## Supplied data
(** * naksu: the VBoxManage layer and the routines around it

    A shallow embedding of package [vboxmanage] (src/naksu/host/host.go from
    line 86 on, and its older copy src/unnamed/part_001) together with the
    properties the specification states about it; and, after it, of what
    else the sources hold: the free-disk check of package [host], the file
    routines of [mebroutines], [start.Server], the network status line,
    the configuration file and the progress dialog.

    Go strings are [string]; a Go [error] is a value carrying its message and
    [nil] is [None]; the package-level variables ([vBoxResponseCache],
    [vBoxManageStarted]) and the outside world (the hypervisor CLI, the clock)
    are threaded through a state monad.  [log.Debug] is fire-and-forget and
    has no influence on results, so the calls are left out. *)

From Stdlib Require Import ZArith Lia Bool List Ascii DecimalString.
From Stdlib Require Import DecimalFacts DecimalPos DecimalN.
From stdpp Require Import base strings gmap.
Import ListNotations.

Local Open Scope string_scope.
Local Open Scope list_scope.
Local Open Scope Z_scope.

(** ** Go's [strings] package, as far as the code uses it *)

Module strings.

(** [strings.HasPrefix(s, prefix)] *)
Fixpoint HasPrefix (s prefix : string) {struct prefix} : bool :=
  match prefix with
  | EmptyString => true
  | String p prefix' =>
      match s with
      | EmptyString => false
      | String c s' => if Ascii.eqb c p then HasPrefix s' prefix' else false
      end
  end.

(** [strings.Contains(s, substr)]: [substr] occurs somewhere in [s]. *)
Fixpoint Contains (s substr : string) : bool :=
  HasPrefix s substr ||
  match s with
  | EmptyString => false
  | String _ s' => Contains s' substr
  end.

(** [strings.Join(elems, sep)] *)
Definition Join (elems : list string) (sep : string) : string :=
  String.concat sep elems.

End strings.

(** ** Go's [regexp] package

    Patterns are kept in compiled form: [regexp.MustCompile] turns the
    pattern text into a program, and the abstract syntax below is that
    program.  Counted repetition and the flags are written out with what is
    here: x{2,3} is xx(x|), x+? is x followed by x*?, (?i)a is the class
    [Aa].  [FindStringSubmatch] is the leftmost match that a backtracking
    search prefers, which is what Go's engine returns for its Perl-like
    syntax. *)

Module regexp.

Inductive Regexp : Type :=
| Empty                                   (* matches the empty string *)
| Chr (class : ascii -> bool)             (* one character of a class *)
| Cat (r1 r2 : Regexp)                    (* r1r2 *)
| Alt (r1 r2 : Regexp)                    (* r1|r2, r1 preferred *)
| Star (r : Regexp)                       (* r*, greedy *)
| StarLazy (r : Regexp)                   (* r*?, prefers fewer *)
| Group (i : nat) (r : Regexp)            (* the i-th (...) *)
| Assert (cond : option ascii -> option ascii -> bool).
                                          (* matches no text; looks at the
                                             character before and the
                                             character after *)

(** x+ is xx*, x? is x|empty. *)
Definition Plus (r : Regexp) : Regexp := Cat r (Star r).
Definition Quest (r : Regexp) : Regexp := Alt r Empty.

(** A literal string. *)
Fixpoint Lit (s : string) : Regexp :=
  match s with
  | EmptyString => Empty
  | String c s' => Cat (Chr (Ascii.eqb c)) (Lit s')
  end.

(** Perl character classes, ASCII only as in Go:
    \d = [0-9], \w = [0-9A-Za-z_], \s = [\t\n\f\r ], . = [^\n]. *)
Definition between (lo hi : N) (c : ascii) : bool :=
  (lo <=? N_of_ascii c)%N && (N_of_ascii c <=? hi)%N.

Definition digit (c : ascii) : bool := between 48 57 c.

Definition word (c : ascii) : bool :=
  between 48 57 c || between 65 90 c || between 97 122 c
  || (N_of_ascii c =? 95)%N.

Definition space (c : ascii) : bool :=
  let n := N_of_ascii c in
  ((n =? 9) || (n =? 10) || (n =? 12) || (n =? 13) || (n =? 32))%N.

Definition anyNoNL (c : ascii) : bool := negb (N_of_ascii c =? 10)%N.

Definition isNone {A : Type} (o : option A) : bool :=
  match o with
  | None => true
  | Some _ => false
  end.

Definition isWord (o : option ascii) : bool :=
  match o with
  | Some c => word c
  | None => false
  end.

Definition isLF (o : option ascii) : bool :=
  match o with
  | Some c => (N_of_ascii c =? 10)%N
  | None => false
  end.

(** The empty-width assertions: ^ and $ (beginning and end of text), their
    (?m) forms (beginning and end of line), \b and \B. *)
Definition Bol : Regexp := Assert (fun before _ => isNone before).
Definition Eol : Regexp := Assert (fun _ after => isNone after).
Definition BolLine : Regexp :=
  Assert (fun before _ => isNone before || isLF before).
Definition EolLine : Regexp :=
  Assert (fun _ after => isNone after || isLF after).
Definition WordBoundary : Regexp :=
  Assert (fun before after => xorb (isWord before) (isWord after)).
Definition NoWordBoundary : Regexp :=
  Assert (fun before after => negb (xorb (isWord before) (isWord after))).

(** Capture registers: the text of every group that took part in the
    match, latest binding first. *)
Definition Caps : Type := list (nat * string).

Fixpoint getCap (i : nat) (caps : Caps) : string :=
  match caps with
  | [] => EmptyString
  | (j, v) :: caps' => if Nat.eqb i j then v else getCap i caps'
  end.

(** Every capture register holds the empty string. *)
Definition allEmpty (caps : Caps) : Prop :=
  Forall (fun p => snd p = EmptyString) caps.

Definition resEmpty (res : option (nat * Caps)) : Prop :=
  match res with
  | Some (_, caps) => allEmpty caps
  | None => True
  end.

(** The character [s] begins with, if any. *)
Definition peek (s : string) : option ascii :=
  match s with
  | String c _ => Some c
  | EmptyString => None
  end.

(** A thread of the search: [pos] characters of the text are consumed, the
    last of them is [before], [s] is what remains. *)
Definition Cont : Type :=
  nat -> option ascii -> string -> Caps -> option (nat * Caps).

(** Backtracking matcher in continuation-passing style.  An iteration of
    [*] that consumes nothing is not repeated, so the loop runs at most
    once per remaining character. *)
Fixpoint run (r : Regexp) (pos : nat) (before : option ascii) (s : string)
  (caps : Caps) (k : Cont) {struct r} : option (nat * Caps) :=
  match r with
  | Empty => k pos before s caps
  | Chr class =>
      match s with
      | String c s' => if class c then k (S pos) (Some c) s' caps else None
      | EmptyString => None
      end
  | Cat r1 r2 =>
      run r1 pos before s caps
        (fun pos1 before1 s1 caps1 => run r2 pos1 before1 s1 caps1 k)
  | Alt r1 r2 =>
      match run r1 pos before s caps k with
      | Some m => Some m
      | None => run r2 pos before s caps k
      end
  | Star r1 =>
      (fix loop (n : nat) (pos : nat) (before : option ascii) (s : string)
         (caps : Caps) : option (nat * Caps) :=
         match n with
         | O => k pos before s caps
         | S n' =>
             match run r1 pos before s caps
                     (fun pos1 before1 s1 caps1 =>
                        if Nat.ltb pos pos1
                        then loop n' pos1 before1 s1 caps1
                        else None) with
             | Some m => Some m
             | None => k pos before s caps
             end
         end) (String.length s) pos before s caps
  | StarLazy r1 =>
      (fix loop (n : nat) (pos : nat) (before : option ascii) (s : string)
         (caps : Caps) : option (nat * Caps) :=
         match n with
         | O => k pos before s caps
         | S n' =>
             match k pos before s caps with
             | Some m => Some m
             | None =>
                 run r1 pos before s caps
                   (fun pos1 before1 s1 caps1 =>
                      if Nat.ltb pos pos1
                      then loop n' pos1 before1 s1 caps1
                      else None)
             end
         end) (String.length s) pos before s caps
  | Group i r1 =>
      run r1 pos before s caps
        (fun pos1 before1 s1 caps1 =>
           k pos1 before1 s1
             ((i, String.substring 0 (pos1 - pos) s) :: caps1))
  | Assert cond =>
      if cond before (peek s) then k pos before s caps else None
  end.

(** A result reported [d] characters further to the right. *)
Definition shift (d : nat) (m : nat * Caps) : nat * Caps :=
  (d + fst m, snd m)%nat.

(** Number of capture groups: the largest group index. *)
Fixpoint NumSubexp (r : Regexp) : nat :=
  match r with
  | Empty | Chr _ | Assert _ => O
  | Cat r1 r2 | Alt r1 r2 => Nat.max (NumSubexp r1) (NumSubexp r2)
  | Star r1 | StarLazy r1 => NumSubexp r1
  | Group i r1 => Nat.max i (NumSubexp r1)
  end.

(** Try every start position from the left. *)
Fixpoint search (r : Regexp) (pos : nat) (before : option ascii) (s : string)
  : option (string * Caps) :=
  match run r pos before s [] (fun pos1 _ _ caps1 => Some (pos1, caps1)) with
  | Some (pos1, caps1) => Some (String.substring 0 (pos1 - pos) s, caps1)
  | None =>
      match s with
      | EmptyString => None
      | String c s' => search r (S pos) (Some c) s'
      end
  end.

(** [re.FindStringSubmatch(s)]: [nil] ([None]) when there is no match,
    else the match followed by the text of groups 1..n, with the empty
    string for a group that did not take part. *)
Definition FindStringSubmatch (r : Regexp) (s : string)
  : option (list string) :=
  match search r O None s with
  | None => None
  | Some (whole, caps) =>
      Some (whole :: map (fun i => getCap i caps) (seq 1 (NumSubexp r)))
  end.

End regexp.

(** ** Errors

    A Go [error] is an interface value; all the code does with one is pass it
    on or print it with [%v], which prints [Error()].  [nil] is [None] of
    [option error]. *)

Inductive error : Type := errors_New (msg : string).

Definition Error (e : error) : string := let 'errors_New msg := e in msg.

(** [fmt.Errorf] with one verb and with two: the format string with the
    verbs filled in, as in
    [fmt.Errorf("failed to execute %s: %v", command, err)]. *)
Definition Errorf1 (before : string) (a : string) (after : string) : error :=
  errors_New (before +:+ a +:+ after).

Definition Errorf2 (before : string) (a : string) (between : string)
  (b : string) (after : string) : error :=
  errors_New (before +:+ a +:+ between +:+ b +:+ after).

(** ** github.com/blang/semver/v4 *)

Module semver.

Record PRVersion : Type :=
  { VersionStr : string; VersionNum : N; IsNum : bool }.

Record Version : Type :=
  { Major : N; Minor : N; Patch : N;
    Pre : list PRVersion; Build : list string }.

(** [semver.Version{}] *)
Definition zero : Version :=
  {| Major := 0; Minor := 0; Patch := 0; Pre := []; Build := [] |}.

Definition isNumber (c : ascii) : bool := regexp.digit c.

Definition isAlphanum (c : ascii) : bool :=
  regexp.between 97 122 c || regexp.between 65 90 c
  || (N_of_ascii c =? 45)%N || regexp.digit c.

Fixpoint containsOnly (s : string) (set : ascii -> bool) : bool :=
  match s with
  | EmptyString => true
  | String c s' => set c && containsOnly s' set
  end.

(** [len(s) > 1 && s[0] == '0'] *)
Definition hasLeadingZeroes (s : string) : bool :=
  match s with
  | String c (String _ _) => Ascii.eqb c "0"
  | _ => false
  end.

* * *

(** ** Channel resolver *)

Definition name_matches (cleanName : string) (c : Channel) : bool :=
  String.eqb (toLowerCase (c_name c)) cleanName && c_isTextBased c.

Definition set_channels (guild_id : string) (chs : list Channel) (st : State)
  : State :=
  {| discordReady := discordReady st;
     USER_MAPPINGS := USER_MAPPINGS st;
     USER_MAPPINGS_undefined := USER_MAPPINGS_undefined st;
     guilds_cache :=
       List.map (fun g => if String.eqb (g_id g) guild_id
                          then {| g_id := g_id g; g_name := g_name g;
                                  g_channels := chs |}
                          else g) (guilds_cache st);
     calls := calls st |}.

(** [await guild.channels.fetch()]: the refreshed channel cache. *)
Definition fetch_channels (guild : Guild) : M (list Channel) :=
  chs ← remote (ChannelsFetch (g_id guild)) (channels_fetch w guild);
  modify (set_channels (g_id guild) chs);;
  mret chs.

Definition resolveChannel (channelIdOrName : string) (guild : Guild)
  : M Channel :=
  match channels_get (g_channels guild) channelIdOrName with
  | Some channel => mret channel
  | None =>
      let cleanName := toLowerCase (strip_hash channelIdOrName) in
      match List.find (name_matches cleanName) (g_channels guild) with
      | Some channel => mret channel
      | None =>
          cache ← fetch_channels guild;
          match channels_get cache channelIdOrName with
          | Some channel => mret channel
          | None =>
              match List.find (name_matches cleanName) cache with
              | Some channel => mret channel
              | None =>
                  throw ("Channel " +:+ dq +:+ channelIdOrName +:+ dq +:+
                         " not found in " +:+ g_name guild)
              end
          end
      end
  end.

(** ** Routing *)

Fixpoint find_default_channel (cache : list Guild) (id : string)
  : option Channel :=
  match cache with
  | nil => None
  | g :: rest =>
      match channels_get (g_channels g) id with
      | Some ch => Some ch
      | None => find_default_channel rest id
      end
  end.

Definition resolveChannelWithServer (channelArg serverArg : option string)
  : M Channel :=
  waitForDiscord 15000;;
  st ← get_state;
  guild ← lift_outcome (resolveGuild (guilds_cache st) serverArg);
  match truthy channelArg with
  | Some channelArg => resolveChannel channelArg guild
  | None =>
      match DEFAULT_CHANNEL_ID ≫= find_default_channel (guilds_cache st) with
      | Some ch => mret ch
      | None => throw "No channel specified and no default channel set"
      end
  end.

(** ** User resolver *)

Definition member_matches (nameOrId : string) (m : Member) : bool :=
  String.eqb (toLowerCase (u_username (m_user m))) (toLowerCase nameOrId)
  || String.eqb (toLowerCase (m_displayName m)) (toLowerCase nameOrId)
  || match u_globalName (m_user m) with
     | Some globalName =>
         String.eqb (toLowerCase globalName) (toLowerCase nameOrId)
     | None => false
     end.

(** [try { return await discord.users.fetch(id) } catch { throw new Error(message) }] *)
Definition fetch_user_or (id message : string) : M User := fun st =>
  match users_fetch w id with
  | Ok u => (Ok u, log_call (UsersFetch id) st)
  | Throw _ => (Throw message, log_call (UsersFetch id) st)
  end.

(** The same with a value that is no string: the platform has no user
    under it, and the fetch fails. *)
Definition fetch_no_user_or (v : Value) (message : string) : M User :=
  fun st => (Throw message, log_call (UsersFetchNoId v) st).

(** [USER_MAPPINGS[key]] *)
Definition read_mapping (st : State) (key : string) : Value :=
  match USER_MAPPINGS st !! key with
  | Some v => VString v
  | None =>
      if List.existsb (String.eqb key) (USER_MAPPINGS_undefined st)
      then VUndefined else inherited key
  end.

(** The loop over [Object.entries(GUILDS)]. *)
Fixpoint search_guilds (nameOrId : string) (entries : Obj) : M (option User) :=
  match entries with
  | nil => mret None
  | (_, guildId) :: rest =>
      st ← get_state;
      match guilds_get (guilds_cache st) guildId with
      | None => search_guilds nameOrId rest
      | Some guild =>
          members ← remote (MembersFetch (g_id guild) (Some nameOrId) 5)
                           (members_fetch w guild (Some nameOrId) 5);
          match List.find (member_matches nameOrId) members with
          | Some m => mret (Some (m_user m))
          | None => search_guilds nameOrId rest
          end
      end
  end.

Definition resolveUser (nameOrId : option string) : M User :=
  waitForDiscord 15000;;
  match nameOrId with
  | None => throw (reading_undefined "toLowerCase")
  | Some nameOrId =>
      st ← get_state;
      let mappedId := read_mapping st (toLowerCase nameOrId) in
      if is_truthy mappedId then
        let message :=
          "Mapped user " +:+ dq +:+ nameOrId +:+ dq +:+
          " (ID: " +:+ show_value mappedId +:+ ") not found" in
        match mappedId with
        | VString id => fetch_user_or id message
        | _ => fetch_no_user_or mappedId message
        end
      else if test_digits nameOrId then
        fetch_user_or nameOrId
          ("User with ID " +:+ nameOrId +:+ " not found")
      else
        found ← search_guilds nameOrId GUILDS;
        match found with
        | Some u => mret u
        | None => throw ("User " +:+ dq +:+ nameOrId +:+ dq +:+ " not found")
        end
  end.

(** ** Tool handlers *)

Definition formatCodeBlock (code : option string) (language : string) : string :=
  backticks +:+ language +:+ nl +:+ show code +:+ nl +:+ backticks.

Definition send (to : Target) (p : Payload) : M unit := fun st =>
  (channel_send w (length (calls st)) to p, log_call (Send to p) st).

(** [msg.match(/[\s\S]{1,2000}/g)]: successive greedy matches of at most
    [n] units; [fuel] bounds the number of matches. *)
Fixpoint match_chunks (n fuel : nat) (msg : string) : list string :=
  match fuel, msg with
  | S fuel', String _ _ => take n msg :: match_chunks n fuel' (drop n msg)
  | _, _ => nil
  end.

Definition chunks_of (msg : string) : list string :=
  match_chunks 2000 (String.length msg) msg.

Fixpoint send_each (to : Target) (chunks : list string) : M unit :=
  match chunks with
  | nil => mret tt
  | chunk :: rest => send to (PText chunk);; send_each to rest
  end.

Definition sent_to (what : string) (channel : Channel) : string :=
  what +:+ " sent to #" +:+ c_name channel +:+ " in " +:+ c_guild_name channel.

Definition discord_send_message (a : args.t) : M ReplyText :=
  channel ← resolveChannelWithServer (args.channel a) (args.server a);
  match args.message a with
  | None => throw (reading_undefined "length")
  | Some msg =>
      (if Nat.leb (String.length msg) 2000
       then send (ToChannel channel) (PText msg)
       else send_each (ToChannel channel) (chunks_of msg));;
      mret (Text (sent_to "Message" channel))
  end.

---

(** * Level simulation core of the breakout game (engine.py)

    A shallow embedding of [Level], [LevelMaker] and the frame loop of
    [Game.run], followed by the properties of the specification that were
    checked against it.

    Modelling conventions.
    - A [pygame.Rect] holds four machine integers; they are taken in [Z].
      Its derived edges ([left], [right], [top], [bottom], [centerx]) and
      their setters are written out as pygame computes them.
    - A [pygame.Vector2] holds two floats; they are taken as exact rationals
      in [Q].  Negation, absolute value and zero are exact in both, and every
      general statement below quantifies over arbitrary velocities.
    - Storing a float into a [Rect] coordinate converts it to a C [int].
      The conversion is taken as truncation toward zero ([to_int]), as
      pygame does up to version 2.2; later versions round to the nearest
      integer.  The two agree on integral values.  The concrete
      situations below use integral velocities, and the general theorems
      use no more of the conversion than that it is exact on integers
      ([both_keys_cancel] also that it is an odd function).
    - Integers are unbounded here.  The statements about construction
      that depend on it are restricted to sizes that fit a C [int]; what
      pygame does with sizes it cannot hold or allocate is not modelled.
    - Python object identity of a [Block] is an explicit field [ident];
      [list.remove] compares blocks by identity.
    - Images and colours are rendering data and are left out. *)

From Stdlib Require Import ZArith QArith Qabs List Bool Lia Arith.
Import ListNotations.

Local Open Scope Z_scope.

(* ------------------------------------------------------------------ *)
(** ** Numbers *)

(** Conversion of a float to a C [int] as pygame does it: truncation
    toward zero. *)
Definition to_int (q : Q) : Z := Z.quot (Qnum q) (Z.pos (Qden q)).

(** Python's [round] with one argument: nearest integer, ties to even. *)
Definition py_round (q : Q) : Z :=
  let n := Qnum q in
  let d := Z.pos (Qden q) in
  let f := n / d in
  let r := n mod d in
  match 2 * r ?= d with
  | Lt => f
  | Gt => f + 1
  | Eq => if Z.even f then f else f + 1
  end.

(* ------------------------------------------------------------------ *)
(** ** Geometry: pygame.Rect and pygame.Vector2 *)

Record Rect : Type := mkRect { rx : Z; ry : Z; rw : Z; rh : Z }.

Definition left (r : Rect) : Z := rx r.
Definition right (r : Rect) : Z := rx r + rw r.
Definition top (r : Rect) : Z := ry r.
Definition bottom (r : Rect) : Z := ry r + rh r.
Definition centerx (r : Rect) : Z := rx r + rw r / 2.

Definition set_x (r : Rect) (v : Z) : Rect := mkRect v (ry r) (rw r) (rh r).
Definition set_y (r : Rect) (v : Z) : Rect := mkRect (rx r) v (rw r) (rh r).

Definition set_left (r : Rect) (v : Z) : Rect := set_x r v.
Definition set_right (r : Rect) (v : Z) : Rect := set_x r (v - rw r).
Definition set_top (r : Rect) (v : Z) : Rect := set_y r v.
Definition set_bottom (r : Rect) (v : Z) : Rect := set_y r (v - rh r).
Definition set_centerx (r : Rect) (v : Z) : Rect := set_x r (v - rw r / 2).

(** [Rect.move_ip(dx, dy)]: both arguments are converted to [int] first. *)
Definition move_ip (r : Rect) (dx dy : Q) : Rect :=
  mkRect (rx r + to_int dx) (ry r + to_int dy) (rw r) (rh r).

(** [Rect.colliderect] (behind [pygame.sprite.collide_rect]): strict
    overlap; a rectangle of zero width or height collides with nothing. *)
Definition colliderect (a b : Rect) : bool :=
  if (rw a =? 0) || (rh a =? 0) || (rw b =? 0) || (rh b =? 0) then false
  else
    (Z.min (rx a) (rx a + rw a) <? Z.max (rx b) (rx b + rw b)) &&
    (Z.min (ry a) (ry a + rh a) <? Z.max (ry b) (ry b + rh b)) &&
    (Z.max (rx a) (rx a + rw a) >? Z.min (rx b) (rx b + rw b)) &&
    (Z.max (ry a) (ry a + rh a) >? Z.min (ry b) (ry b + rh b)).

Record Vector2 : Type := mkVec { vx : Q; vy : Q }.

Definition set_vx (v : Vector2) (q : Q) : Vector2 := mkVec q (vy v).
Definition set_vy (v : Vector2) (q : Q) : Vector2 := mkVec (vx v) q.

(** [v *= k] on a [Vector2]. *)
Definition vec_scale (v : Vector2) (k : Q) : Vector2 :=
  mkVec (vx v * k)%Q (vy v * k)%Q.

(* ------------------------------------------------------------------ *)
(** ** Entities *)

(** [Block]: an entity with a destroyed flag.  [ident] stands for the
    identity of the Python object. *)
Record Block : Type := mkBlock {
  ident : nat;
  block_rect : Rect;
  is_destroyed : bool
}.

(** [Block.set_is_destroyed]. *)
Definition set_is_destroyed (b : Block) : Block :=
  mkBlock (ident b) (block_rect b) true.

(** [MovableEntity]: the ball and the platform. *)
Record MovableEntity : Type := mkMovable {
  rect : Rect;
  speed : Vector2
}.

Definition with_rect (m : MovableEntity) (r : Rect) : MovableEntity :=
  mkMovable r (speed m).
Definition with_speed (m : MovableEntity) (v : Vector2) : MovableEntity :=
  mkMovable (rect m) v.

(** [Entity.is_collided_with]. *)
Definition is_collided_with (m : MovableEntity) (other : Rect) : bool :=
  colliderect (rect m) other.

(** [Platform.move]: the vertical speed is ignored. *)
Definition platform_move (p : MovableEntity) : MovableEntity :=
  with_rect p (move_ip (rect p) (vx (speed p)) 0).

## What to do
Output only an exact transcription of the lines above from the one with "ident : nat;" up to and including the one with "with_rect p (move_ip".

## Result of the exercise
  ident : nat;
  block_rect : Rect;
  is_destroyed : bool
}.

(** [Block.set_is_destroyed]. *)
Definition set_is_destroyed (b : Block) : Block :=
  mkBlock (ident b) (block_rect b) true.

(** [MovableEntity]: the ball and the platform. *)
Record MovableEntity : Type := mkMovable {
  rect : Rect;
  speed : Vector2
}.

Definition with_rect (m : MovableEntity) (r : Rect) : MovableEntity :=
  mkMovable r (speed m).
Definition with_speed (m : MovableEntity) (v : Vector2) : MovableEntity :=
  mkMovable (rect m) v.

(** [Entity.is_collided_with]. *)
Definition is_collided_with (m : MovableEntity) (other : Rect) : bool :=
  colliderect (rect m) other.

(** [Platform.move]: the vertical speed is ignored. *)
Definition platform_move (p : MovableEntity) : MovableEntity :=
  with_rect p (move_ip (rect p) (vx (speed p)) 0).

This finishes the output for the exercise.